While apparently attempting to promote the need for its identity verification services, facial recognition company ID.me overstated the amount of fraud around pandemic-related federal funds and understated the delays caused by its processing of applications.
Those are among the findings of two Congressional committees that looked into the state and federal contractor after reports of long wait times and concerns about privacy and security, according to a press release issued Thursday (Nov. 17) by the Select Committee on the Coronavirus Crisis.
“Congress acted swiftly at the onset of the coronavirus pandemic to ensure that 22 million newly unemployed Americans had unemployment benefits to pay their rent or mortgages and keep food on their tables,” Rep. James E. Clyburn, chairman of the committee, said in the release. “It is deeply disappointing that a company that received tens of millions in taxpayer dollars to help Americans obtain these benefits may have hurt their ability to access that critical relief.”
Americans attempting to provide their identities through ID.me faced “extraordinary” wait times, including, in one state, an average of nine hours, according to the press release.
When the Internal Revenue Service (IRS) was considering a contract for the company for another project, ID.me downplayed the wait times by about half and gained the contract, the release stated.
The company also claimed that fraud accounted for as much as half of all unemployment benefits — a share much larger than that found in state and federal data — and has not told the Congressional committees how it arrived at that figure, per the release.
“I am also deeply concerned about ID.me providing inaccurate information to federal agencies in order to be awarded millions of dollars in contracts,” Rep. Caroline B. Maloney, chairwoman of the Committee on Oversight and Reform, said in the release.
“The Oversight Committee will continue to review the federal government’s use of identity verification services to ensure that Americans’ sensitive information is protected and that everyone can access the government services to which they are entitled,” Maloney said.

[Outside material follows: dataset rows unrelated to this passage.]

Definition default_description : jsval := JStr "cloth fitting the person shape".

(** ** src/app.mjs *)
Module App.

Definition readLocalFile (filePath : string) : prog bytes :=
  await (ReadFile filePath).

Definition downloadImage (u : jsval) (filepath : string) : prog unit :=
  response <- await (Axios {| url := u; responseType := "stream"; timeout := Some 60000 |}) ;;
  await (Pipe response filepath).

Definition resizeImage (inputPath : option string) (outputPath : string)
    (width height : Z) : prog unit :=
  await (SharpToFile inputPath width height outputPath).

Definition bufferToBase64 `{Node} (buffer : bytes) : string :=
  Buffer_toString_base64 buffer.

Definition base64ToBuffer `{Node} (base64 : jsval) : prog bytes :=
  match Buffer_from_base64 base64 with
  | inl b => Ret b
  | inr message => Throw (Error message)
  end.

Definition tryon `{Node} (req : request) : prog response :=
  try_catch
    (appClient <- await (Client "alexff91/FitMirror") ;;
     let humanImageResizedPath := path_join [__dirname; "uploads"; "humanImage_resized.jpg"] in
     let garmentImageResizedPath := path_join [__dirname; "uploads"; "garmentImage_resized.jpg"] in
     humanImagePath <-
       match files req ≫= files_humanImage with
       | Some l => p <- first_path l ;; Ret (Some p)
       | None =>
           if truthy (humanImageURL (body req)) then
             let p := path_join [__dirname; "uploads"; "humanImage.jpg"] in
             downloadImage (humanImageURL (body req)) p ;;; Ret (Some p)
           else Ret None
       end ;;
     garmentImagePath <-
       match files req ≫= files_garmentImage with
       | Some l => p <- first_path l ;; Ret (Some p)
       | None =>
           if truthy (garmentImageURL (body req)) then
             let p := path_join [__dirname; "uploads"; "garmentImage.jpg"] in
             downloadImage (garmentImageURL (body req)) p ;;; Ret (Some p)
           else Ret None
       end ;;
     resizeImage humanImagePath humanImageResizedPath 400 600 ;;;
     resizeImage garmentImagePath garmentImageResizedPath 400 600 ;;;
     humanImageBuffer <- readLocalFile humanImageResizedPath ;;
     garmentImageBuffer <- readLocalFile garmentImageResizedPath ;;
     let description := js_or (garmentDescription (body req)) default_description in
     result <- await (Predict appClient "/tryon"
                        (tryon_payload humanImageBuffer garmentImageBuffer description)) ;;
     Ret (res_json (JObj [("result", JArr (data result))]) res))
    (fun error =>
       report (error_payload error) (res_status 500 res)).
(** * DualShock 4 / DualSense drivers of sc-controller: a shallow embedding

    The development follows [scc/drivers/ds4drv.py] and
    [scc/drivers/ds5drv.py].  Python integers are [Z]; the bytes of a
    [bytes]/[bytearray] value are a [list Z] whose elements lie in
    [0, 256); ctypes fields are [Z] wrapped to the width of the field;
    statements that mutate the controller object or raise are written in
    a small state-and-exception monad.

    The lightbar channels of [configure] are computed on binary64
    ([SpecFloat]), as Python computes them.  The other float computations
    are modelled by exact rationals ([Q]), with [int()] as truncation
    toward zero; where a claim is decided on inputs for which binary64
    rounding could matter, a second, bit-exact binary64 version of the
    function is evaluated next to the rational one. *)

From Stdlib Require Import ZArith QArith Qround List Bool String Ascii Lia Lqa.
From Stdlib Require Import Floats.SpecFloat.
From Stdlib Require DecimalString DecimalNat.
Import ListNotations.

Local Open Scope Z_scope.

(** ** Python results: a value, or a raised exception *)

Inductive exn : Set :=
| IndexError
| ValueError
| AttributeError
| OverflowError.

Inductive result (A : Type) : Type :=
| Ok (a : A)
| Raise (e : exn).

Arguments Ok {A} a.
Arguments Raise {A} e.

Definition result_bind {A B : Type} (r : result A) (k : A -> result B) : result B :=
  match r with
  | Ok a => k a
  | Raise e => Raise e
  end.

(** ** Statements of a method: they read and mutate the object [self]
    (and, through it, the host objects it talks to) and may raise.  The
    state reached when an exception is raised is kept: Python does not
    roll mutations back. *)

Definition M (S A : Type) : Type := S -> result A * S.

Definition ret {S A : Type} (a : A) : M S A := fun s => (Ok a, s).

Definition bind {S A B : Type} (m : M S A) (k : A -> M S B) : M S B :=
  fun s =>
    match m s with
    | (Ok a, s') => k a s'
    | (Raise e, s') => (Raise e, s')
    end.
(** * codeassist: the [code-agent] workflow

    A shallow embedding of the Inngest function [codeAgentFunction]
    (the workflow that provisions a sandbox, loads the previous messages,
    runs the agent network, and persists the result) together with the
    properties its specification states about it.

    The hosted services the workflow talks to (the E2B sandbox, the LLM
    provider) are an abstract state machine [Services]; the Prisma message
    table and the shared agent state are explicit fields of the [World]
    that every step threads through. JavaScript exceptions are the
    [Thrown] outcome of a step. *)

From Stdlib Require Import String Ascii List ZArith Lia Bool.
From stdpp Require Import base option list gmap strings sorting.

Local Open Scope string_scope.

(* ================================================================== *)
(** * JavaScript strings                                               *)
(* ================================================================== *)

Module Js.

(** Truthiness of a string: only the empty string is falsy. *)
Definition truthy (s : string) : bool :=
  match s with
  | EmptyString => false
  | String _ _ => true
  end.

(** [hay.includes(needle)]: [needle] occurs in [hay] at some offset. *)
Fixpoint includes (hay needle : string) : bool :=
  String.prefix needle hay
  || match hay with
     | EmptyString => false
     | String _ rest => includes rest needle
     end.

(** The character written [\\] inside a template literal. *)
Definition backslash : ascii := ascii_of_nat 92.

(** [s.startsWith(p)]. *)
Definition startsWith (s p : string) : bool := String.prefix p s.

(** [o[k] = v] for a plain object [o], seen as the map of its own
    properties, and a string [v]. Every key names an own property but
    [__proto__]: that one is the accessor of [Object.prototype], whose
    setter ignores a value that is neither an object nor [null], so the
    assignment leaves [o] as it is. *)
Definition assign (o : gmap string string) (k v : string)
  : gmap string string :=
  if String.eqb k "__proto__" then o else <[k := v]> o.

End Js.

(* ================================================================== *)
(** * Data model                                                       *)
(* ================================================================== *)

(** [interface AgentState { summary: string; files: Record<string, string> }].
    The record of files is a plain object; it is modelled by the map of
    its own properties, which is what [Object.keys] and the stored JSON
    see. *)
Record AgentState := mkAgentState {
  summary : string;
  files : gmap string string;
}.

(** Prisma enums of the message table. *)
Inductive MessageRole := USER | ASSISTANT.
Inductive MessageType := RESULT | ERROR.

#[global] Instance MessageRole_eq_dec : EqDecision MessageRole.
Proof. solve_decision. Defined.
#[global] Instance MessageType_eq_dec : EqDecision MessageType.
Proof. solve_decision. Defined.

(** The fragment nested under an assistant message. *)
Record Fragment := mkFragment {
  sandboxUrl : string;
  frag_title : string;
  frag_files : gmap string string;
}.

(** A row of the message table. *)
Record MessageRow := mkMessageRow {
  projectId : string;
  content : string;
  role : MessageRole;
  type : MessageType;
  createdAt : Z;
  fragment : option Fragment;
}.

(** agent-kit's text [Message]: [{ type: "text", role, content }]. *)
Inductive Role := assistant | user.

Record Message := mkMessage {
  msg_type : string;
  msg_role : Role;
  msg_content : string;
}.

(** [createState(data, { messages })]. *)
Record State := mkState {
  data : AgentState;
  messages : list Message;
}.

(** The event payload [{ projectId, value }]. *)
Record Event := mkEvent {
  ev_projectId : string;
  ev_value : string;
}.

(** The workflow's return value [{ url, title, files, summary }]. *)
Record ReturnValue := mkReturnValue {
  rv_url : string;
  rv_title : string;
  rv_files : gmap string string;
  rv_summary : string;
}.

(** Arguments of the tools, as the zod schemas declare them. *)
Record FileEntry := mkFileEntry {
  path : string;
  file_content : string;
}.

Inductive ToolCall :=
| CallTerminal (command : string)
| CallCreateOrUpdateFiles (entries : list FileEntry)
| CallReadFiles (paths : list string).

(** What one inference of the model yields: the tool calls it requests and
    the text of its last assistant message, if any (the value of
    [lastAssistantTextMessageContent(result)]). *)
Record AgentResult := mkAgentResult {
  last_text : option string;
  tool_calls : list ToolCall;
}.

(** Modelled from the spec: the output of a single-shot agent, which
    [parseAgentOutput] (in [./utils], not part of the sources at hand)
    takes. The spec names two shapes: plain text, and a tagged/structured
    envelope of a text. *)
Inductive AgentOutput :=
| PlainText (text : string)
| Envelope (tag : string) (text : string).

(** The optional [step] tools handed to a tool handler. *)
Inductive StepTools := InngestStep.

(* ================================================================== *)
(** * Outcomes of a step                                               *)
(* ================================================================== *)

(** A thrown JavaScript value; [`${e}`] renders it as [exn_text e]. *)
Record exn := Exn { exn_text : string }.

(** How a call to a hosted service settles: its promise resolves to a
    value or rejects with a thrown value. *)
Inductive settled (A : Type) :=
| Resolved (a : A)
| Rejected (e : exn).
Arguments Resolved {A} a.
Arguments Rejected {A} e.

(** How a computation ends: it returns, it throws, or the fuel given to an
    unbounded loop of the model ran out before the loop was done. *)
Inductive outcome (A : Type) :=
| Returned (a : A)
| Thrown (e : exn)
| OutOfFuel.
Arguments Returned {A} a.
Arguments Thrown {A} e.
Arguments OutOfFuel {A}.

(* ================================================================== *)
(** * External services                                                *)
(* ================================================================== *)

(** The hosted services are a state machine over an abstract state [Ext]:
    every call may change that state and either returns or throws.

    [getSandbox] lives in [./utils] and [SANDBOX_TIMEOUT] in [./types];
    the workflow only relies on [getSandbox] resolving to a sandbox handle
    or throwing, so it is a field here. *)
Record Services (Ext : Type) := mkServices {
  (** [Sandbox.create(template)] then [sandbox.setTimeout(SANDBOX_TIMEOUT)];
      yields [sandbox.sandboxId]. *)
  sandbox_create : string → Ext → settled string * Ext;
  (** [getSandbox(sandboxId)]. *)
  getSandbox : string → Ext → settled unit * Ext;
  (** [(await sandbox.commands.run(command)).stdout]. *)
  commands_run : string → Ext → settled string * Ext;
  (** [sandbox.files.write(path, content)]. *)
  files_write : string → string → Ext → settled unit * Ext;
  (** [sandbox.files.read(path)]. *)
  files_read : string → Ext → settled string * Ext;
  (** [sandbox.getHost(port)]. *)
  getHost : nat → Ext → string;
  (** One inference of the code agent's model on the user's prompt and the
      conversation so far. *)
  infer : string → list Message → Ext → settled AgentResult * Ext;
  (** [fragmentTitleGenerator.run(summary)] and
      [responseGenerator.run(summary)]: the [output] of each. *)
  title_generator : string → Ext → settled AgentOutput * Ext;
  response_generator : string → Ext → settled AgentOutput * Ext;
  (** The clock that stamps [createdAt] on a new row. *)
  now : Ext → Z;
}.
Arguments sandbox_create {Ext} _ _ _.
Arguments getSandbox {Ext} _ _ _.
Arguments commands_run {Ext} _ _ _.
Arguments files_write {Ext} _ _ _ _.
Arguments files_read {Ext} _ _ _.
Arguments getHost {Ext} _ _ _.
Arguments infer {Ext} _ _ _ _.
Arguments title_generator {Ext} _ _ _.
Arguments response_generator {Ext} _ _ _.
Arguments now {Ext} _ _.
(** X2.  The export writes to the media library exactly when the capture
    returns, once, and with whatever the capture returned, truthy or not:
    the test of [localUri] comes after the write. *)
Theorem onSaveImageAsync_writes_what_capture_returns (w : world) (s : state) :
  writes (trace (onSaveImageAsync w s)) =
    match captureRef w with
    | Normal localUri => [EvSaveToLibrary localUri]
    | Throw _ => []
    end.
Proof.
  destruct (onSaveImageAsync_trace_cases w s)
    as [(e & -> & ->) | [(u & e & -> & _ & ->) | (u & -> & _ & ->)]];
    reflexivity.
Qed.

(** X3.  The success alert is shown exactly when the capture returns a
    truthy URI and the write returns; the failure alert exactly when the
    capture returns a falsy URI and the write returns; the export shows
    no other alert. *)
Theorem onSaveImageAsync_alerts (w : world) (s : state) :
  (In (EvAlert "Saved Succesfully!!!") (trace (onSaveImageAsync w s)) <->
   exists localUri,
     captureRef w = Normal localUri /\ truthy localUri = true /\
     saveToLibraryAsync w localUri = Normal tt) /\
  (In (EvAlert "Save Failed!! ):") (trace (onSaveImageAsync w s)) <->
   exists localUri,
     captureRef w = Normal localUri /\ truthy localUri = false /\
     saveToLibraryAsync w localUri = Normal tt) /\
  (forall message,
     In (EvAlert message) (trace (onSaveImageAsync w s)) ->
     message = "Saved Succesfully!!!" \/ message = "Save Failed!! ):").
Proof.
  destruct (onSaveImageAsync_trace_cases w s)
    as [(e & Hc & ->) | [(u & e & Hc & Hw & ->) | (u & Hc & Hw & ->)]].
  - split; [split | split; [split |]].
    + intros [Heq | [Heq | []]]; discriminate Heq.
    + intros (u & Hu & _). congruence.
    + intros [Heq | [Heq | []]]; discriminate Heq.
    + intros (u & Hu & _). congruence.
    + intros message [Heq | [Heq | []]]; discriminate Heq.
  - split; [split | split; [split |]].
    + intros [Heq | [Heq | [Heq | []]]]; discriminate Heq.
    + intros (u' & Hu & _ & Hw'). congruence.
    + intros [Heq | [Heq | [Heq | []]]]; discriminate Heq.
    + intros (u' & Hu & _ & Hw'). congruence.
    + intros message [Heq | [Heq | [Heq | []]]]; discriminate Heq.
  - destruct (truthy u) eqn:Ht; (split; [split | split; [split |]]).
    + intros _. exists u. auto.
    + intros _. right. right. left. reflexivity.
    + intros [Heq | [Heq | [Heq | []]]]; discriminate Heq.
    + intros (u' & Hu & Hf & _). congruence.
    + intros message [Heq | [Heq | [Heq | []]]]; try discriminate Heq.
      injection Heq as <-. left. reflexivity.
    + intros [Heq | [Heq | [Heq | []]]]; discriminate Heq.
    + intros (u' & Hu & Hf & _). congruence.
    + intros _. exists u. auto.
    + intros _. right. right. left. reflexivity.
    + intros message [Heq | [Heq | [Heq | []]]]; try discriminate Heq.
      injection Heq as <-. right. reflexivity.
Qed.

(** X4.  Every export begins with the capture call, at height 700 and
    quality 1, makes no second one, and reports exactly once: one alert or
    one console line, never both and never neither. *)
Theorem onSaveImageAsync_one_capture_one_report (w : world) (s : state) :
  hd_error (trace (onSaveImageAsync w s)) = Some (EvCaptureRef 700 1) /\
  captures (trace (onSaveImageAsync w s)) = [EvCaptureRef 700 1] /\
  length (reports (trace (onSaveImageAsync w s))) = 1%nat.
Proof.
  destruct (onSaveImageAsync_trace_cases w s)
    as [(e & _ & ->) | [(u & e & _ & _ & ->) | (u & _ & _ & ->)]];
    (split; [| split]); reflexivity.
Qed.
(* ===== verification/_CoqProject ===== *)
-Q . S2P
Prelude.v
TypesCurrency.v
TypesData.v
TypesCurrencyText.v
TypesEncoding.v
TypesCodec.v
TypesHash.v
SampleCrypto.v
TypesMerkle.v
TypesPolicy.v
TypesPolicySpec.v
TypesQdayAddress.v
TypesQdayAddressSpec.v
ConsensusWork.v
ConsensusState.v
ConsensusMerkle.v
ConsensusQday.v
ConsensusDifficulty.v
ConsensusMidState.v
ConsensusApply.v
ConsensusValidateV1.v
ConsensusValidate.v
ChainQday.v
SampleChain.v
ConsensusQdaySpec.v
ConsensusEnvelopeSpec.v
ConsensusDifficultySpec.v
ConsensusMidStateSpec.v
ConsensusValidateSpec.v
ConsensusBlockSpec.v
ConsensusPanicSpec.v
MerkleForest.v
ConsensusMerkleSpec.v
ConsensusMerkleUpdateSpec.v
ConsensusAccumulatorSpec.v
TypesMultiproof.v
TypesMultiproofSpec.v
TypesBlockCodecSpec.v
TypesDecodeSpec.v
ConsensusCodec.v
ConsensusTypeSpec.v
ConsensusProofSpec.v
ChainStore.v
ChainDB.v
ChainDBSpec.v
ChainCacheSpec.v
ChainDBStore.v
ChainDBInit.v
ChainPool.v
ChainManager.v
ChainManagerPool.v
Gateway.v
Syncer.v
ChainStoreSpec.v
ChainReorgSpec.v
ChainManagerSpec.v
ChainBestSpec.v
SampleStore.v
ChainPoolSpec.v
ChainLivenessSpec.v
ChainInvariantSpec.v
ChainUpdateSpec.v
QdayMiner.v
QdayMinerSpec.v
QdayService.v
QdayMining.v
QdayPayout.v
QdaySwap.v
QdaySignSpec.v
QdayPaymentSpec.v
QdayServiceSpec.v
QdayRelaySpec.v
QdayMiningSpec.v
QdayPayoutSpec.v
QdaySwapSpec.v
GatewaySpec.v
GatewayTransportSpec.v
SyncerPeerSpec.v
SyncerSpec.v
(** ** Byte strings *)

(** [binary.LittleEndian.PutUint*] into [n] bytes, and its inverse. *)
Fixpoint le_encode (n : nat) (z : Z) : bytes :=
  match n with
  | O => []
  | S n' => z mod two8 :: le_encode n' (z / two8)
  end.

Fixpoint le_decode (b : bytes) : Z :=
  match b with
  | [] => 0
  | x :: b' => x + two8 * le_decode b'
  end.

(** [binary.BigEndian]. *)
Definition be_encode (n : nat) (z : Z) : bytes := rev (le_encode n z).
Definition be_decode (b : bytes) : Z := le_decode (rev b).

Definition byte_ok (x : Z) : Prop := 0 <= x < two8.
Definition bytes_ok (b : bytes) : Prop := Forall byte_ok b.

(** [make([]byte, n)] *)
Definition zeros (n : nat) : bytes := replicate n 0.

(** [copy(dst[:], src)] into a zeroed array of [n] bytes. *)
Definition to_array (n : nat) (src : bytes) : bytes := take n (src ++ zeros n).

(** [b[i:j]] *)
Definition slice {A} (i j : nat) (b : list A) : list A := take (j - i) (drop i b).

(** The bytes of an ASCII string literal. *)
Fixpoint str_bytes (s : string) : bytes :=
  match s with
  | EmptyString => []
  | String c s' => Z.of_nat (Ascii.nat_of_ascii c) :: str_bytes s'
  end.

Definition zlen {A} (l : list A) : Z := Z.of_nat (length l).

(** Lexicographic [bytes.Compare] (-1, 0, 1). *)
Fixpoint bytes_compare (a b : bytes) : Z :=
  match a, b with
  | [], [] => 0
  | [], _ :: _ => -1
  | _ :: _, [] => 1
  | x :: a', y :: b' => if x <? y then -1 else if y <? x then 1 else bytes_compare a' b'
  end.

(** ** Automation *)
Create HintDb go.
Create Rewrite HintDb go.

(** Splits one [outcome] bind in a hypothesis, keeping the successful branch. *)
Ltac ok_step H :=
  match type of H with
  | mbind _ ?m = Ok _ =>
      let a := fresh "v" in let E := fresh "E" in
      destruct m as [a| |] eqn:E; cbn [mbind outcome_bind] in H; [|discriminate H|discriminate H]
  | fail_if ?c _ = Ok _ =>
      let E := fresh "E" in destruct c eqn:E; cbn [fail_if] in H; [discriminate H|]
  end.

Ltac bool_lia := rewrite ?andb_true_iff, ?orb_true_iff, ?negb_true_iff, ?andb_false_iff,
  ?orb_false_iff, ?negb_false_iff, ?Z.leb_le, ?Z.ltb_lt, ?Z.eqb_eq, ?Z.leb_gt, ?Z.ltb_ge,
  ?Z.eqb_neq in *; lia.

(** ** Shared lemmas *)

Lemma Ok_inj {A} (a b : A) : Ok a = Ok b -> a = b.
Proof. by injection 1. Qed.
Lemma wrap_err_ok {A} msg (m : outcome A) a : wrap_err msg m = Ok a <-> m = Ok a.
Proof. by destruct m. Qed.
Lemma fail_if_ok c msg u : fail_if c msg = Ok u -> c = false.
Proof. by destruct c. Qed.

Lemma u64_id x : is_u64 x -> u64 x = x.
Proof. apply Z.mod_small. Qed.

Lemma u64_range x : is_u64 (u64 x).
Proof. unfold is_u64, u64. apply Z.mod_pos_bound. lia. Qed.

Lemma i64_id x : is_i64 x -> i64 x = x.
Proof. unfold is_i64, i64. intros H. rewrite Z.mod_small; lia. Qed.
Lemma currency_ops_exact_witness :
  Currency.Add Currency.MaxCurrency (Currency.NewCurrency64 1) = Panic "overflow" /\
  Currency.Sub Currency.MaxCurrency (Currency.NewCurrency64 1)
    = Ok (Currency.of_Z (two128 - 2)) /\
  Currency.Mul64 Currency.MaxCurrency 7 = Panic "overflow" /\
  Currency.Div64 Currency.MaxCurrency 7 = Ok (Currency.of_Z ((two128 - 1) / 7)).
Proof.
  apply (currency_ops_exact Currency.MaxCurrency (Currency.NewCurrency64 1) 7);
    repeat split; unfold is_u64; cbn; lia.
Defined.

(** [MulWithOverflow] is exact, including its overflow flag, whenever the
    receiver is below 2^64; but for a larger receiver the carry [c0] is folded
    back into the result instead of being reported, so there are operands whose
    product exceeds 128 bits for which no overflow is reported and the returned
    value is not even the product modulo 2^128. *)
Theorem MulWithOverflow_partial :
  (forall c v, Currency.ok c -> Currency.ok v -> Currency.Hi c = 0 ->
     Currency.MulWithOverflow c v =
       (Currency.of_Z (Currency.val c * Currency.val v),
        two128 <=? Currency.val c * Currency.val v)) /\
  (exists c v r, Currency.ok c /\ Currency.ok v /\
     two128 <= Currency.val c * Currency.val v /\
     Currency.MulWithOverflow c v = (r, false) /\
     r <> Currency.of_Z (Currency.val c * Currency.val v)).
Proof.
  split; [apply Currency.MulWithOverflow_small|].
  exists (Currency.mk 18446744073709551615 1), (Currency.mk 18446744073709551615 0).
  exists (Currency.mk 1 18446744073709551614).
  split; [|split; [|split; [|split]]]; [split; unfold is_u64; cbn; lia..|vm_compute; discriminate| |].
  - vm_compute. reflexivity.
  - vm_compute. discriminate.
Qed.
(* ===== verification/TypesEncoding.v ===== *)
(** * [core/types/encoding.go]: the binary encoding

    An encoder is the byte string it writes.  A decoder is a function of the
    remaining stream and of the [io.LimitedReader] budget; the first error aborts
    decoding, which is what the sticky [d.err] amounts to for every caller that
    checks [d.Err()]. *)
From stdpp Require Import prelude strings.
From Stdlib Require Import ZArith Lia.
From S2P Require Import Prelude TypesCurrency TypesData.

(** ** Encoder *)

(** The buffered [Encoder]: what was flushed to the underlying writer (one that
    never fails, as a hasher, a byte counter or a memory buffer) and the 1024-byte
    buffer. *)
Module Encoder.
Record t := mk { w : bytes; buf : bytes }.
Definition bufSize : nat := 1024.
Definition New : t := mk [] [].

Definition Flush (e : t) : t :=
  if (0 <? zlen (buf e)) then mk (w e ++ buf e) [] else e.

(** The copy loop of [Write]; each iteration copies at least one byte, so
    [length p] iterations suffice. *)
Fixpoint write_loop (fuel : nat) (e : t) (p : bytes) : t :=
  match fuel, p with
  | _, [] => e
  | O, _ => e
  | S fuel, _ =>
      let e := if (length (buf e) =? bufSize)%nat then Flush e else e in
      let c := Nat.min (bufSize - length (buf e)) (length p) in
      write_loop fuel (mk (w e) (buf e ++ take c p)) (drop c p)
  end.
Definition Write (e : t) (p : bytes) : t := write_loop (length p) e p.
End Encoder.

(** The byte string each [Write*] method emits. *)
Definition WriteBool (b : bool) : bytes := [if b then 1 else 0].
Definition WriteUint8 (u : Z) : bytes := [u].
Definition WriteUint64 (u : Z) : bytes := le_encode 8 u.
Definition WriteTime (t : Time) : bytes := WriteUint64 (u64 (Unix t)).
Definition WriteBytes (b : bytes) : bytes := WriteUint64 (zlen b) ++ b.
Definition WriteString (s : bytes) : bytes := WriteBytes s.

Definition EncodePtr {A} (enc : A -> bytes) (p : option A) : bytes :=
  match p with Some x => WriteBool true ++ enc x | None => WriteBool false end.

Definition EncodeSlice {A} (enc : A -> bytes) (s : list A) : bytes :=
  WriteUint64 (zlen s) ++ flat_map enc s.

(** ** Decoder *)

Record Decoder := mkD { d_rest : bytes; d_N : Z }.
Definition Decode (A : Type) : Type := Decoder -> outcome (A * Decoder).

Global Instance decode_ret : MRet Decode := fun A x d => Ok (x, d).
Global Instance decode_bind : MBind Decode := fun A B f m d =>
  match m d with Ok (x, d') => f x d' | Err e => Err e | Panic p => Panic p end.

Definition decode_err {A} (msg : string) : Decode A := fun _ => Err msg.

(** Bytes the limited reader can still deliver. *)
Definition avail (d : Decoder) : Z := Z.max 0 (Z.min (zlen (d_rest d)) (d_N d)).

(** [d.Read(p)] with [len(p) = n]: 64-byte chunks through [io.ReadFull], which
    reports [io.EOF] when a chunk delivers nothing. *)
Definition Read (n : nat) : Decode bytes := fun d =>
  if Z.of_nat n <=? avail d then
    Ok (take n (d_rest d), mkD (drop n (d_rest d)) (d_N d - Z.of_nat n))
  else Err (if avail d mod 64 =? 0 then "EOF" else "unexpected EOF").

Definition ReadUint8 : Decode Z := b ← Read 1; mret (le_decode b).

Definition ReadBool : Decode bool :=
  b ← ReadUint8;
  if b =? 0 then mret false
  else if b =? 1 then mret true
  else decode_err "invalid bool value".

Definition ReadUint64 : Decode Z := b ← Read 8; mret (le_decode b).
Definition ReadTime : Decode Time := u ← ReadUint64; mret (time_Unix (i64 u)).

(** The guard [n > uint64(d.lr.N)] of every length-prefixed read. *)
Definition check_prefix (n : Z) : Decode unit := fun d =>
  if u64 (d_N d) <? n then Err "encoded object contains invalid length prefix" else Ok (tt, d).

In a statement emailed to PYMNTS, ID.me Chief Communications Officer Terry Neal said five states have credited the company with helping to prevent $238 billion in fraud and that more than 80% of users verify their identity in under 10 minutes.
“Those that required a live agent faced long wait times, because of this massive volume, the impact of COVID and the lack of modern technology in state governments,” Neal said in the email.
In a post on LinkedIn, ID.me Founder and CEO Blake Hall said his statement about the fraud being encountered in unemployment payments was meant to make people aware of a crisis that had also been noted by others.
“Any assertion that we made a claim about fraud to advance our business omits the fact that 43 agencies chose ID.me before the statement was ever made,” Hall said.
As PYMNTS reported in February, a non-partisan state advisor recommended that California pause and carefully consider its contract for identity verification with ID.me in the wake of privacy concerns.